INPUT DATA |
»»
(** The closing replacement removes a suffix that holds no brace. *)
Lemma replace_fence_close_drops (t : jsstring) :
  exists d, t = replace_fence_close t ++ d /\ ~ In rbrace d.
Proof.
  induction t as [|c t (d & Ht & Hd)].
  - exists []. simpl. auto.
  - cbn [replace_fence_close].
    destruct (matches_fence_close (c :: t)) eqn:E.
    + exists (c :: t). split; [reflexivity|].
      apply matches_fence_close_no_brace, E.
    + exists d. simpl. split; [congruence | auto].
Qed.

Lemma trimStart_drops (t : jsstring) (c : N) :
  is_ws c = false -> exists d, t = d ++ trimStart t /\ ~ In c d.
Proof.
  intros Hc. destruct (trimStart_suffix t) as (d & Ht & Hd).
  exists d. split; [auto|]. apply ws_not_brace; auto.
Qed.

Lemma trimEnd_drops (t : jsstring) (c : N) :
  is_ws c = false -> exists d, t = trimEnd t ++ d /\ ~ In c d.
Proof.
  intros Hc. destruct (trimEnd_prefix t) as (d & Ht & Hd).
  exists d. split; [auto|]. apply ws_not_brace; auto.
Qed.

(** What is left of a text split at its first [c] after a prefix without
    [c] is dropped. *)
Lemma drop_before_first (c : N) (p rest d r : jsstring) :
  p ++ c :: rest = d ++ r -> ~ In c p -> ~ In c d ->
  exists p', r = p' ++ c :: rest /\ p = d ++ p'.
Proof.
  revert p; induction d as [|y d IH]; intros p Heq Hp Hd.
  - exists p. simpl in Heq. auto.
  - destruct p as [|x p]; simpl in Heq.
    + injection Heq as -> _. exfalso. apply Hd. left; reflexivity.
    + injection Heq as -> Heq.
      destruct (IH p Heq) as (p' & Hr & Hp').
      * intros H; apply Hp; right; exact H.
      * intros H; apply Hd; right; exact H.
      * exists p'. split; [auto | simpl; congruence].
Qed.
««
EXERCISE INSTRUCTIONS | Retype the whole of the listing. Nothing may be altered or omitted.

OUTPUT FOR THIS EXERCISE |
(** The closing replacement removes a suffix that holds no brace. *)
Lemma replace_fence_close_drops (t : jsstring) :
  exists d, t = replace_fence_close t ++ d /\ ~ In rbrace d.
Proof.
  induction t as [|c t (d & Ht & Hd)].
  - exists []. simpl. auto.
  - cbn [replace_fence_close].
    destruct (matches_fence_close (c :: t)) eqn:E.
    + exists (c :: t). split; [reflexivity|].
      apply matches_fence_close_no_brace, E.
    + exists d. simpl. split; [congruence | auto].
Qed.

Lemma trimStart_drops (t : jsstring) (c : N) :
  is_ws c = false -> exists d, t = d ++ trimStart t /\ ~ In c d.
Proof.
  intros Hc. destruct (trimStart_suffix t) as (d & Ht & Hd).
  exists d. split; [auto|]. apply ws_not_brace; auto.
Qed.

Lemma trimEnd_drops (t : jsstring) (c : N) :
  is_ws c = false -> exists d, t = trimEnd t ++ d /\ ~ In c d.
Proof.
  intros Hc. destruct (trimEnd_prefix t) as (d & Ht & Hd).
  exists d. split; [auto|]. apply ws_not_brace; auto.
Qed.

(** What is left of a text split at its first [c] after a prefix without
    [c] is dropped. *)
Lemma drop_before_first (c : N) (p rest d r : jsstring) :
  p ++ c :: rest = d ++ r -> ~ In c p -> ~ In c d ->
  exists p', r = p' ++ c :: rest /\ p = d ++ p'.
Proof.
  revert p; induction d as [|y d IH]; intros p Heq Hp Hd.
  - exists p. simpl in Heq. auto.
  - destruct p as [|x p]; simpl in Heq.
    + injection Heq as -> _. exfalso. apply Hd. left; reflexivity.
    + injection Heq as -> Heq.
      destruct (IH p Heq) as (p' & Hr & Hp').
      * intros H; apply Hp; right; exact H.
      * intros H; apply Hd; right; exact H.
      * exists p'. split; [auto | simpl; congruence].
Qed.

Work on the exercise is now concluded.